To do:
Your task is to copy every entry exactly.

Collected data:
◆ ◆ ◆
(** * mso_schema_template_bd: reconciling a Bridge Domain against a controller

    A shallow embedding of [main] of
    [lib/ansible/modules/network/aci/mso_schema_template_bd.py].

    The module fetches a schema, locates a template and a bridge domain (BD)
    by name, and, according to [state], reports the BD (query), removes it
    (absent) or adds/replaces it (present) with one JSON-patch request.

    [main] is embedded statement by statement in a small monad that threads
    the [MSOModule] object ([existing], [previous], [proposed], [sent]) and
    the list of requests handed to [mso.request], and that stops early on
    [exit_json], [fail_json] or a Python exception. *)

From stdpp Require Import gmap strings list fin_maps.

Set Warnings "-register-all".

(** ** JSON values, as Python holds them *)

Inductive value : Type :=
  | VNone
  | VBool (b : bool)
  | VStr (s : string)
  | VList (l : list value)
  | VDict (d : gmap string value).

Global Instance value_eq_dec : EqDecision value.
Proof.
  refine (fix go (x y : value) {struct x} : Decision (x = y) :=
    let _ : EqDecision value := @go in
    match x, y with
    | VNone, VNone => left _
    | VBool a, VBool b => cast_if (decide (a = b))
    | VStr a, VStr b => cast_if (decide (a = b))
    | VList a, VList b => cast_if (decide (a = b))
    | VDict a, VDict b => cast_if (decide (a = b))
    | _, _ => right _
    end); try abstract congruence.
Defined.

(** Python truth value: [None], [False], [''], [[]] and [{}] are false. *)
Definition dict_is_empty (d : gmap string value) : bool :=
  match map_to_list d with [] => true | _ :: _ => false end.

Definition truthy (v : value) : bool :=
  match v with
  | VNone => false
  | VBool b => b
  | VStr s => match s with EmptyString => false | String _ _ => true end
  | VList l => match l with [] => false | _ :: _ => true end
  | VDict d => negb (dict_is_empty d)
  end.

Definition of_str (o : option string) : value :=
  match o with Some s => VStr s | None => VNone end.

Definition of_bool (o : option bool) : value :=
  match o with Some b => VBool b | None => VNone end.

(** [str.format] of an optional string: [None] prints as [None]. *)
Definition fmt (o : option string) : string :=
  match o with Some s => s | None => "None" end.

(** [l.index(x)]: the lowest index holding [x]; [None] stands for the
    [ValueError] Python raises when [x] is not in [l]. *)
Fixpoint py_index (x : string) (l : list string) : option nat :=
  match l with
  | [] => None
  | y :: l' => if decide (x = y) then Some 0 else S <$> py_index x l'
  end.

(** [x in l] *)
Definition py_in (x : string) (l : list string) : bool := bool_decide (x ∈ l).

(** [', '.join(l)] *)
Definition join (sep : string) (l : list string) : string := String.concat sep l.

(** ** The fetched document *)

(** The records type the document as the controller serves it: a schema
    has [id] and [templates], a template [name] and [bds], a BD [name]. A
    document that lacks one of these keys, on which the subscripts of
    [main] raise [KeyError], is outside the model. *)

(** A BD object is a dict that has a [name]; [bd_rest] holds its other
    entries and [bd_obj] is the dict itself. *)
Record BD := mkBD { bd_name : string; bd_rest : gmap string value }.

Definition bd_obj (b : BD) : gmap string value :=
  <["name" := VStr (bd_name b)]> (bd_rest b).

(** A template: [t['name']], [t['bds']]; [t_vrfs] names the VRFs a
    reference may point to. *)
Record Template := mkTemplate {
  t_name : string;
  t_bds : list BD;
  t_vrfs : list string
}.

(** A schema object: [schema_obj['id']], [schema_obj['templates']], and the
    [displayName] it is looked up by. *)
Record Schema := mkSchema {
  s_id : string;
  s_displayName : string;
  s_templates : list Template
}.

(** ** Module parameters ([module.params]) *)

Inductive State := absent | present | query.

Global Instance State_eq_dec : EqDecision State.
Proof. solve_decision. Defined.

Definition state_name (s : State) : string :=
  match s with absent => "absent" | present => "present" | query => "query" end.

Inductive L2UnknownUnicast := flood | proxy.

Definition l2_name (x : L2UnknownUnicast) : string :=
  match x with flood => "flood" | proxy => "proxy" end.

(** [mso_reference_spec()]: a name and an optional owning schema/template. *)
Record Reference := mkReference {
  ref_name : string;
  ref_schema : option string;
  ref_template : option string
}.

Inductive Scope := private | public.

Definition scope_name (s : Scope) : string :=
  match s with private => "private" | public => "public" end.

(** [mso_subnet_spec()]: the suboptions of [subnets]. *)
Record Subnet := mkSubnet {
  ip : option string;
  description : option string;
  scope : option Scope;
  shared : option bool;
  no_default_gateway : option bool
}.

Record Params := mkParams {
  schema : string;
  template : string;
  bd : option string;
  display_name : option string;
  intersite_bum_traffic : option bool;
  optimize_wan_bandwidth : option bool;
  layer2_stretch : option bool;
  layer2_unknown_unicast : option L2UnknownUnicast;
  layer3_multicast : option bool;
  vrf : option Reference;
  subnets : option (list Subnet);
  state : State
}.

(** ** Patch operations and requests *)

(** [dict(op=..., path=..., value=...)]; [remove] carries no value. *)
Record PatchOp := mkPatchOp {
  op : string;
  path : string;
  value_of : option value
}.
◆ ◆ ◆
Output for this task:
(** * mso_schema_template_bd: reconciling a Bridge Domain against a controller

    A shallow embedding of [main] of
    [lib/ansible/modules/network/aci/mso_schema_template_bd.py].

    The module fetches a schema, locates a template and a bridge domain (BD)
    by name, and, according to [state], reports the BD (query), removes it
    (absent) or adds/replaces it (present) with one JSON-patch request.

    [main] is embedded statement by statement in a small monad that threads
    the [MSOModule] object ([existing], [previous], [proposed], [sent]) and
    the list of requests handed to [mso.request], and that stops early on
    [exit_json], [fail_json] or a Python exception. *)

From stdpp Require Import gmap strings list fin_maps.

Set Warnings "-register-all".

(** ** JSON values, as Python holds them *)

Inductive value : Type :=
  | VNone
  | VBool (b : bool)
  | VStr (s : string)
  | VList (l : list value)
  | VDict (d : gmap string value).

Global Instance value_eq_dec : EqDecision value.
Proof.
  refine (fix go (x y : value) {struct x} : Decision (x = y) :=
    let _ : EqDecision value := @go in
    match x, y with
    | VNone, VNone => left _
    | VBool a, VBool b => cast_if (decide (a = b))
    | VStr a, VStr b => cast_if (decide (a = b))
    | VList a, VList b => cast_if (decide (a = b))
    | VDict a, VDict b => cast_if (decide (a = b))
    | _, _ => right _
    end); try abstract congruence.
Defined.

(** Python truth value: [None], [False], [''], [[]] and [{}] are false. *)
Definition dict_is_empty (d : gmap string value) : bool :=
  match map_to_list d with [] => true | _ :: _ => false end.

Definition truthy (v : value) : bool :=
  match v with
  | VNone => false
  | VBool b => b
  | VStr s => match s with EmptyString => false | String _ _ => true end
  | VList l => match l with [] => false | _ :: _ => true end
  | VDict d => negb (dict_is_empty d)
  end.

Definition of_str (o : option string) : value :=
  match o with Some s => VStr s | None => VNone end.

Definition of_bool (o : option bool) : value :=
  match o with Some b => VBool b | None => VNone end.

(** [str.format] of an optional string: [None] prints as [None]. *)
Definition fmt (o : option string) : string :=
  match o with Some s => s | None => "None" end.

(** [l.index(x)]: the lowest index holding [x]; [None] stands for the
    [ValueError] Python raises when [x] is not in [l]. *)
Fixpoint py_index (x : string) (l : list string) : option nat :=
  match l with
  | [] => None
  | y :: l' => if decide (x = y) then Some 0 else S <$> py_index x l'
  end.

(** [x in l] *)
Definition py_in (x : string) (l : list string) : bool := bool_decide (x ∈ l).

(** [', '.join(l)] *)
Definition join (sep : string) (l : list string) : string := String.concat sep l.

(** ** The fetched document *)

(** The records type the document as the controller serves it: a schema
    has [id] and [templates], a template [name] and [bds], a BD [name]. A
    document that lacks one of these keys, on which the subscripts of
    [main] raise [KeyError], is outside the model. *)

(** A BD object is a dict that has a [name]; [bd_rest] holds its other
    entries and [bd_obj] is the dict itself. *)
Record BD := mkBD { bd_name : string; bd_rest : gmap string value }.

Definition bd_obj (b : BD) : gmap string value :=
  <["name" := VStr (bd_name b)]> (bd_rest b).

(** A template: [t['name']], [t['bds']]; [t_vrfs] names the VRFs a
    reference may point to. *)
Record Template := mkTemplate {
  t_name : string;
  t_bds : list BD;
  t_vrfs : list string
}.

(** A schema object: [schema_obj['id']], [schema_obj['templates']], and the
    [displayName] it is looked up by. *)
Record Schema := mkSchema {
  s_id : string;
  s_displayName : string;
  s_templates : list Template
}.

(** ** Module parameters ([module.params]) *)

Inductive State := absent | present | query.

Global Instance State_eq_dec : EqDecision State.
Proof. solve_decision. Defined.

Definition state_name (s : State) : string :=
  match s with absent => "absent" | present => "present" | query => "query" end.

Inductive L2UnknownUnicast := flood | proxy.

Definition l2_name (x : L2UnknownUnicast) : string :=
  match x with flood => "flood" | proxy => "proxy" end.

(** [mso_reference_spec()]: a name and an optional owning schema/template. *)
Record Reference := mkReference {
  ref_name : string;
  ref_schema : option string;
  ref_template : option string
}.

Inductive Scope := private | public.

Definition scope_name (s : Scope) : string :=
  match s with private => "private" | public => "public" end.

(** [mso_subnet_spec()]: the suboptions of [subnets]. *)
Record Subnet := mkSubnet {
  ip : option string;
  description : option string;
  scope : option Scope;
  shared : option bool;
  no_default_gateway : option bool
}.

Record Params := mkParams {
  schema : string;
  template : string;
  bd : option string;
  display_name : option string;
  intersite_bum_traffic : option bool;
  optimize_wan_bandwidth : option bool;
  layer2_stretch : option bool;
  layer2_unknown_unicast : option L2UnknownUnicast;
  layer3_multicast : option bool;
  vrf : option Reference;
  subnets : option (list Subnet);
  state : State
}.

(** ** Patch operations and requests *)

(** [dict(op=..., path=..., value=...)]; [remove] carries no value. *)
Record PatchOp := mkPatchOp {
  op : string;
  path : string;
  value_of : option value
}.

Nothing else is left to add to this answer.